Conoscere la “Y”, oltre le apparenze, rappresenta quindi uno degli obiettivi della wish-list, che può essere utilizzata sia come strumento per conoscere le attese del cliente, che come strumento per la gestione strategica delle aspettative. 

Parafrasando alcune domande: «Dimmi qual’è la vera situazione attuale», è il tema della X. «Dimmi dove vuoi arrivare veramente», è il tema della Y. 

La diagnosi dello stato attuale (Situation Analysis)

Errori di progettazione in grado di minare la soddisfazione provengono da una eventuale cattiva identificazione della posizione di partenza (la x), dalla quale discendono errori a catena.

In molti casi di intervento consulenziale realizzati dall’autore, è stato posto come requisito indispensabile un’analisi dello stato dell’arte (situation analysis), realizzabile tramite diversi strumenti. L’obiettivo dell’analisi è quello di andare oltre l’intenzione espressa per identificare il reale quadro di partenza, nella consapevolezza che solo una diagnosi dello stato X permette di assicurare il conseguimento della Y secondo tempi e modalità concordabili e rispettabili dai contraenti.

Tra gli strumenti utilizzati per la Situation Analysis figurano:

  • benchmarking tecnico-prestazionale
  • benchmarking funzionale-organizzativo
  • benchmarking del front-line personale
  • benchmarking del front-line mediato
  • auditing dei sistemi e procedure di marketing
  • auditing dei livelli motivazionali
  • skills auditing delle metacompetenze manageriali
  • vision & mission analysis.

Il gap-management

Una delle skills più forti del consulente di vendita (e del professionista di marketing in generale) sta nel saper identificare correttamente sia le Y reali (obiettivi da perseguire), che le X reali (situazione di partenza).

Nei casi in cui lo stato iniziale su cui si vuole agire sia stato male identificato, e l’obiettivo risulti impreciso, falsato o poco chiaro, i rischi di errore e insoddisfazione reciproca sono elevatissimi.

Far emergere la X significa determinare la situazione attuale del cliente, identificare la natura delle pulsioni sottostanti, i bisogni che spingono il cliente verso il cambiamento. Solo così potrà essere determinato il divario esistente tra X (situazione attuale) e Y (situazione desiderata dal cliente), e quindi lo sforzo da attuare per raggiungere l’obiettivo. Il venditore o il consulente agiscono in questo caso utilizzando criteri di Gap-management, un approccio duale concentrato sugli scostamenti tra situazioni attuali e situazioni obiettivo, e sul ruolo del prodotto/servizio come strumento di cambiamento.

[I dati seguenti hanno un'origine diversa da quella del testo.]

Lemma sp_check_obj object p k w (Q : Wf * option err -> W -> Prop) :
  sp H p w (fun e w' => match e with Some x => Q (object, Some x) w' | None => sp H k w' Q end) ->
  sp H (check_obj object p k) w Q.
Proof. intros Hp. apply sp_bind. eapply sp_mono; [exact Hp|]. intros [e|] w' HQ; [by apply sp_Ret|done]. Qed.

Lemma sp_try_obj {A} object (p : prog _ _ (result A)) k w (Q : Wf * option err -> W -> Prop) :
  sp H p w (fun r w' => match r with inr x => Q (object, Some x) w' | inl a => sp H (k a) w' Q end) ->
  sp H (try_obj object p k) w Q.
Proof. intros Hp. apply sp_bind. eapply sp_mono; [exact Hp|]. intros [a|e] w' HQ; [done|by apply sp_Ret]. Qed.

(** A check that computes: on failure the object is returned as it is. *)
Lemma sp_check_pure object e k w (Q : Wf * option err -> W -> Prop) :
  (forall x, e = Some x -> Q (object, Some x) w) -> (e = None -> sp H k w Q) ->
  sp H (check_obj object (Ret e) k) w Q.
Proof. intros He Hk. apply sp_check_obj, sp_Ret. destruct e; auto. Qed.

Lemma sp_try_pure {A} object (r : result A) k w (Q : Wf * option err -> W -> Prop) :
  (forall x, r = inr x -> Q (object, Some x) w) -> (forall a, r = inl a -> sp H (k a) w Q) ->
  sp H (try_obj object (Ret r) k) w Q.
Proof. intros He Hk. apply sp_try_obj, sp_Ret. destruct r; auto. Qed.

Lemma version_ok (object : Wf) uid rv :
  checkWorkflowStorageVersion object uid rv = None -> wf_UID object = uid /\ wf_ResourceVersion object = rv.
Proof. unfold checkWorkflowStorageVersion. case_test; [done|]. by bool_prop. Qed.

Lemma definition_ok (previous object : Wf) :
  unchangedWorkflowDefinition previous object = None -> wf_Spec previous = wf_Spec object.
Proof. unfold unchangedWorkflowDefinition. by case_bool_decide. Qed.

(** *** Custom resources *)

Definition crd_view (gvk : GroupVersionKind) (w : W) (k : string * string) : option Wf :=
  (fun o => with_GVK o gvk) <$> crs w !! k.

(** The step an applied status update makes. *)
Lemma status_swap_from gvk object o o' w1 w2 w3 :
  crs w1 !! (wf_Namespace object, wf_Name object) = Some o -> env w1 w2 ->
  wf_UID object = wf_UID o -> wf_ResourceVersion object = wf_ResourceVersion o -> wf_Spec o = wf_Spec object ->
  (exists wm old, env w2 wm /\ crs wm !! (wf_Namespace object, wf_Name object) = Some old /\
      wf_ResourceVersion old = wf_ResourceVersion object /\ wf_ResourceVersion o' <> wf_ResourceVersion object /\
      wf_UID o' = wf_UID old /\ wf_Spec o' = wf_Spec old /\ wf_Status o' = wf_Status object /\
      crs w3 = <[(wf_Namespace object, wf_Name object) := o']> (crs wm) /\ cms w3 = cms wm) ->
  exists wm, env w2 wm /\ swap (crd_view gvk) object wm w3 (with_GVK o' gvk).
Proof.
  intros Ho He12 Hu Hv Hs (wm & old & He & Hold & Hrv & Hne & Huid & Hsp & Hst & Hcrs & _).
  exists wm. split; [done|].
  assert (o = old) as <-.
  { eapply (env_cr_version _ _ _ _ L); [by apply (env_trans _ _ _ _ L w1 w2 wm)|done|done|congruence]. }
  exists (with_GVK o gvk). unfold crd_view. rewrite Hold, Hcrs, lookup_insert_eq. cbn.
  split_and!; try done; try congruence.
  intros [kns kn] Hk. cbn in Hk. rewrite lookup_insert_ne; [done|]. intros [= _ ?]. congruence.
Qed.

Lemma refused view object w w' x : env w w' -> save_refines view env object w (object, Some x) w'.
Proof. intros He. split; [done|by left]. Qed.

(** Success and failure after the write. *)
Lemma swapped_ok view object w w1 w2 w3 new (o : Wf) :
  env w w1 -> swap view object w1 w2 new -> env w2 w3 ->
  wf_UID o = wf_UID new -> wf_ResourceVersion o = wf_ResourceVersion new ->
  wf_Spec o = wf_Spec object -> wf_Status o = wf_Status object ->
  save_refines view env object w (o, None) w3.
Proof. intros. exists new. split_and!; try done. by exists w1, w2. Qed.

Lemma swapped_lost view object w w1 w2 w3 new x :
  env w w1 -> swap view object w1 w2 new -> env w2 w3 -> save_refines view env object w (object, Some x) w3.
Proof. intros. split; [done|]. right. exists new, w1, w2. done. Qed.

Notation etrans := (env_trans _ _ _ _ L).

#[global] Instance crd_register gvk : RegisterStore H env (crd_view gvk) (crd_store gvk).
Proof.
  intros object w. cbn [st_Save crd_store]. unfold crd_Save.
  apply sp_check_pure; [intros x _; apply refused, (env_refl _ _ _ _ L)|intros _].
  apply sp_try_obj. apply (sp_step H (GetWorkflow (wf_Namespace object) (wf_Name object))), sp_Ret.
  destruct (law_get_cr _ _ _ _ L w (wf_Namespace object) (wf_Name object)) as [He1 Hg].
  destruct (H (GetWorkflow _ _) w) as [[o|e] w1]; cbn [fst snd] in *; [|by apply refused].
  apply sp_check_pure; [intros x _; by apply refused|]. intros [Hu Hv]%version_ok.
  apply sp_check_pure; [intros x _; by apply refused|]. intros Hs%definition_ok. cbn in Hu, Hv, Hs.
  apply sp_check_obj, sp_wfence. intros [x|] w2 He2; [by apply refused, (etrans w w1 w2)|].
  unfold try_obj. apply (sp_step H (UpdateWorkflowStatus object)).
  assert (env w w2) as He by (by apply (etrans w w1 w2)).
  pose proof (law_update_status _ _ _ _ L w2 object) as Hup.
  destruct (H (UpdateWorkflowStatus object) w2) as [[o'|x] w3]; cbv zeta in Hup; cbn [fst snd] in Hup |- *.
  - destruct (status_swap_from gvk object o o' w1 w2 w3) as (wm & Hem & Hsw); try done.
    apply sp_check_obj, sp_wfence. intros [y|] w4 He4.
    + eapply swapped_lost; [|exact Hsw|exact He4]. by apply (etrans w w2 wm).
    + apply sp_Ret. eapply swapped_ok; [|exact Hsw|exact He4|done..]. by apply (etrans w w2 wm).
  - apply sp_Ret. destruct Hup as [He3|(o' & Hup)]; [by apply refused, (etrans w w2 w3)|].
    destruct (status_swap_from gvk object o o' w1 w2 w3) as (wm & Hem & Hsw); try done.
    eapply swapped_lost; [|exact Hsw|apply (env_refl _ _ _ _ L)]. by apply (etrans w w2 wm).
Qed.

La triplice componente della wish-list

La wish-list contiene una triplice componente: 

  • la componente di risultato: cosa deve accadere, cosa ci si attende realmente dal prodotto o dal servizio, che effetti deve produrre;
  • la componente di metodo: come ci si attende che l’esecutore del servizio debba raggiungere quel risultato, con che metodi esecutivi;
  • la componente temporale: quando devono verificarsi gli effetti finali e parziali dell’intervento o dell’acquisto.

Oltre a far emergere la Y di risultato, è necessario sapere come e quando la Y debba realizzarsi pienamente, ovvero tempistica di realizzazione desiderata. Allo stesso tempo è necessario capire se esistono eventuali limitazioni o vincoli sulle “modalità realizzative”.

Molti casi di insoddisfazione reciproca derivano dal fraintendimento tra acquirente e offerente in merito alla esatta definizione della prestazione da realizzare (Y di risultato), ai tempi (Y temporale) o ai metodi utilizzati (Y metodologica). 

Far emergere entrambe le componenti è assolutamente necessaria per prevenire l’insoddisfazione, ed evitare problemi ad entrambi i soggetti (venditore/consulente e cliente). 

La wish-list di risultato

Cosa desideri? Quali sono i tuoi obiettivi? Cosa ti aspetti? Questo tipo di domanda sottostà la definizione della wish-list di risultato. Un fraintendimento a questo livello causa effetti devastanti. 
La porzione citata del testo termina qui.